Dans sa décision, publiée au Bulletin, la Cour de cassation répond de façon très motivée aux moyens soulevés par le dirigeant, en se fondant sur les dispositions des articles 10 et 8 de la convention européenne des droits de l’homme, 9 du code civil, 11 et 7 de la Charte des droits fondamentaux de l’Union européenne et en faisant application du Règlement UE 2016/679 du Parlement européen et de l’article 17 du RGPD.

À l’aune de ces dispositions, elle rappelle que le droit au respect de la vie privée et la liberté d’expression ont la même valeur.

La Cour de cassation juge que toute demande d’altération d’un contenu journalistique archivé en ligne nécessite de la part des juges une mise en balance de ces différents droits à valeur égale sur la base de sept critères, tels que définis par la CEDH dans son arrêt du 4 juillet 2023, Hurbain c. Belgique (n° 57292/16, point 205), et que la preuve de la gravité de l’atteinte incombe au demandeur.

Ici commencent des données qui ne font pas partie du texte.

(** * The 8254 timer core of pintos-kaist (devices/timer.c)

    A shallow embedding of [devices/timer.c]: the tick counter, the wake
    watermark [global_tick], the calibration of [loops_per_tick] and the
    sleep entry points, with the properties of the timer specification
    stated and proved over it.

    Machine model: x86-64.  [int64_t] values are integers of [Z] kept in
    [-2^63, 2^63) by [wrap64] (two's complement wrap-around of [add] and
    [imul]); [unsigned] values are kept in [0, 2^32) by [wrap_u32];
    [idiv] truncates toward zero and raises a divide error on a zero
    divisor and on [INT64_MIN / -1]. *)

From Stdlib Require Import ZArith List Bool Lia.
Import ListNotations.
Local Open Scope Z_scope.

(** ** Machine integers *)

Definition INT64_MAX : Z := 2 ^ 63 - 1.
Definition INT64_MIN : Z := - 2 ^ 63.

Definition wrap64 (z : Z) : Z := (z + 2 ^ 63) mod 2 ^ 64 - 2 ^ 63.
Definition wrap_u32 (z : Z) : Z := z mod 2 ^ 32.
Definition wrap_u16 (z : Z) : Z := z mod 2 ^ 16.

Definition in_int64 (z : Z) : Prop := INT64_MIN <= z <= INT64_MAX.

(** [a / b] on [int64_t]: [None] is the processor's divide error. *)
Definition div64 (a b : Z) : option Z :=
  if b =? 0 then None
  else if (a =? INT64_MIN) && (b =? -1) then None
  else Some (Z.quot a b).

(** [#define MIN(a, b) ((a) < (b) ? (a) : (b))] *)
Definition MIN (a b : Z) : Z := if a <? b then a else b.

(** ** Timer state and observable calls *)

Inductive intr_level : Type := INTR_OFF | INTR_ON.

Definition intr_level_eqb (a b : intr_level) : bool :=
  match a, b with
  | INTR_OFF, INTR_OFF | INTR_ON, INTR_ON => true
  | _, _ => false
  end.

(** Calls that leave [timer.c] (port writes, scheduler and interrupt
    layer, console), the spin loop, and the accesses to the two variables
    shared with the interrupt handler. *)
Inductive event : Type :=
| EvOutb (port value : Z)
| EvIntrRegister (vec : Z)
| EvPrintf (args : list Z)
| EvThreadTick
| EvThreadSleep (deadline : Z)
| EvWakeUp (now : Z)
| EvBusyWait (loops : Z)
| EvLoadTicks (value : Z)
| EvStoreGlobalTick (value : Z).

(** The three statics of [timer.c], the interrupt flag, the scheduler's
    set of pending deadlines, and the log of calls, each stamped with the
    interrupt level at which it was made. *)
Record state : Type := mkState {
  ticks : Z;
  global_tick : Z;
  loops_per_tick : Z;
  level : intr_level;
  sleepers : list Z;
  trace : list (intr_level * event)
}.

(** [static int64_t ticks;  static int64_t global_tick = INT64_MAX;
    static unsigned loops_per_tick;]  The kernel boots with interrupts
    off. *)
Definition boot : state :=
  mkState 0 INT64_MAX 0 INTR_OFF [] [].

Definition set_ticks (v : Z) (st : state) : state :=
  mkState v (global_tick st) (loops_per_tick st) (level st) (sleepers st) (trace st).
Definition set_global_tick (v : Z) (st : state) : state :=
  mkState (ticks st) v (loops_per_tick st) (level st) (sleepers st) (trace st).
Definition set_loops_per_tick (v : Z) (st : state) : state :=
  mkState (ticks st) (global_tick st) v (level st) (sleepers st) (trace st).
Definition set_level (l : intr_level) (st : state) : state :=
  mkState (ticks st) (global_tick st) (loops_per_tick st) l (sleepers st) (trace st).
Definition set_sleepers (q : list Z) (st : state) : state :=
  mkState (ticks st) (global_tick st) (loops_per_tick st) (level st) q (trace st).
Definition emit (e : event) (st : state) : state :=
  mkState (ticks st) (global_tick st) (loops_per_tick st) (level st) (sleepers st)
          (trace st ++ [(level st, e)]).

(** ** Outcomes *)

Inductive assertion : Type :=
| AssertIntrOn          (* ASSERT (intr_get_level () == INTR_ON) *)
| AssertLoopsNonzero    (* ASSERT (loops_per_tick != 0) *)
| AssertDenom1000.      (* ASSERT (denom % 1000 == 0) *)

(** A call returns, halts the kernel on a failed [ASSERT], traps on a
    divide error, spins forever, or exhausts the fuel of a loop. *)
Inductive outcome (A : Type) : Type :=
| Ok (a : A) (st : state)
| Halt (why : assertion) (st : state)
| Fault (st : state)
| Hang (st : state)
| OutOfFuel.
Arguments Ok {A} a st.
Arguments Halt {A} why st.
Arguments Fault {A} st.
Arguments Hang {A} st.
Arguments OutOfFuel {A}.

Definition M (A : Type) : Type := state -> outcome A.

Definition ret {A} (a : A) : M A := fun st => Ok a st.

Definition bind {A B} (m : M A) (k : A -> M B) : M B :=
  fun st =>
    match m st with
    | Ok a st' => k a st'
    | Halt w st' => Halt w st'
    | Fault st' => Fault st'
    | Hang st' => Hang st'
    | OutOfFuel => OutOfFuel
    end.

Notation "x <- m ;; k" := (bind m (fun x => k))
  (at level 61, m at next level, right associativity).
Notation "m ;;; k" := (bind m (fun _ => k))
  (at level 61, right associativity).

Definition get {A} (f : state -> A) : M A := fun st => Ok (f st) st.
Definition modify (f : state -> state) : M unit := fun st => Ok tt (f st).
Definition ASSERT (why : assertion) (b : bool) : M unit :=
  fun st => if b then Ok tt st else Halt why st.
Definition idiv (a b : Z) : M Z :=
  fun st => match div64 a b with Some q => Ok q st | None => Fault st end.

(** ** threads/interrupt.h *)

Definition intr_get_level : M intr_level := get level.
Definition intr_disable : M intr_level :=
  old <- get level ;; modify (set_level INTR_OFF) ;;; ret old.
Definition intr_set_level (l : intr_level) : M unit := modify (set_level l).

Section Timer.

(** [TIMER_FREQ] is a macro of devices/timer.h. *)
Variable TIMER_FREQ : Z.

(** Hardware speed: the number of timer interrupts the 8254 raises while
    [busy_wait (loops)] spins with interrupts enabled. *)
Variable ticks_during : Z -> nat.

(** The scheduler's wake-sweep on its own queue: [wake_sweep now q] is the
    queue left after [wake_up (now)]. *)
Variable wake_sweep : Z -> list Z -> list Z.

(** ** threads/thread.h: the scheduler calls the timer makes *)

Definition thread_tick : M unit := modify (emit EvThreadTick).

Definition thread_sleep (deadline : Z) : M unit :=
  modify (emit (EvThreadSleep deadline)) ;;;
  modify (fun st => set_sleepers (sleepers st ++ [deadline]) st).

Definition wake_up (now : Z) : M unit :=
  modify (emit (EvWakeUp now)) ;;;
  modify (fun st => set_sleepers (wake_sweep now (sleepers st)) st).

(** ** timer.c *)

(** [timer_init]: the divisor and the three port writes. *)
Definition timer_count : Z :=
  wrap_u16 (Z.quot (1193180 + Z.quot TIMER_FREQ 2) TIMER_FREQ).

Definition timer_init : M unit :=
  let count := timer_count in
  modify (emit (EvOutb 0x43 0x34)) ;;;
  modify (emit (EvOutb 0x40 (Z.land count 0xff))) ;;;
  modify (emit (EvOutb 0x40 (Z.shiftr count 8))) ;;;
  modify (emit (EvIntrRegister 0x20)).

(** [timer_interrupt]: the handler body. *)
Definition timer_interrupt : M unit :=
  modify (fun st => set_ticks (wrap64 (ticks st + 1)) st) ;;;
  thread_tick ;;;
  g <- get global_tick ;;
  t <- get ticks ;;
  if g <? t then wake_up t else ret tt.

(** One delivered interrupt: the dispatcher runs the handler with
    interrupts masked and returns to the interrupted level. *)
Definition intr_deliver : M unit :=
  old <- intr_disable ;;
  timer_interrupt ;;;
  intr_set_level old.

Fixpoint intr_deliver_n (n : nat) : M unit :=
  match n with
  | O => ret tt
  | S n' => intr_deliver ;;; intr_deliver_n n'
  end.

(** [busy_wait]: the loop itself only passes time; with interrupts on the
    timer fires [ticks_during loops] times meanwhile. *)
Definition busy_wait (loops : Z) : M unit :=
  modify (emit (EvBusyWait loops)) ;;;
  l <- intr_get_level ;;
  match l with
  | INTR_ON => intr_deliver_n (ticks_during loops)
  | INTR_OFF => ret tt
  end.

Sur la demande de suppression, elle considère ainsi que la cour d’appel avait effectué, comme elle le devait, le travail de mise en balance des intérêts en présence, « sans inverser la charge de la preuve ni méconnaître le sens de la dispense d’inscription d’une condamnation au bulletin n° 2 du casier judiciaire ».

En outre, sur la demande d’anonymisation, la cour d’appel avait notamment relevé que l’information en cause conservait un intérêt dans la mesure où elle contribuait à alimenter le débat d’intérêt général sur les liens entre l’argent et le sport et avait ajouté que l’indication du nom du dirigeant était un élément essentiel de l’information et que la mention des éléments d’identification et l’évocation de condamnations pénales relevaient du droit à l’information du citoyen et de la liberté d’expression.

La Cour de cassation retient ainsi que la cour d’appel avait fait ressortir que le droit à l’information devait en l’espèce prévaloir sur le droit à la protection de la vie privée du dirigeant et ainsi procédé à la mise en balance des intérêts en présence.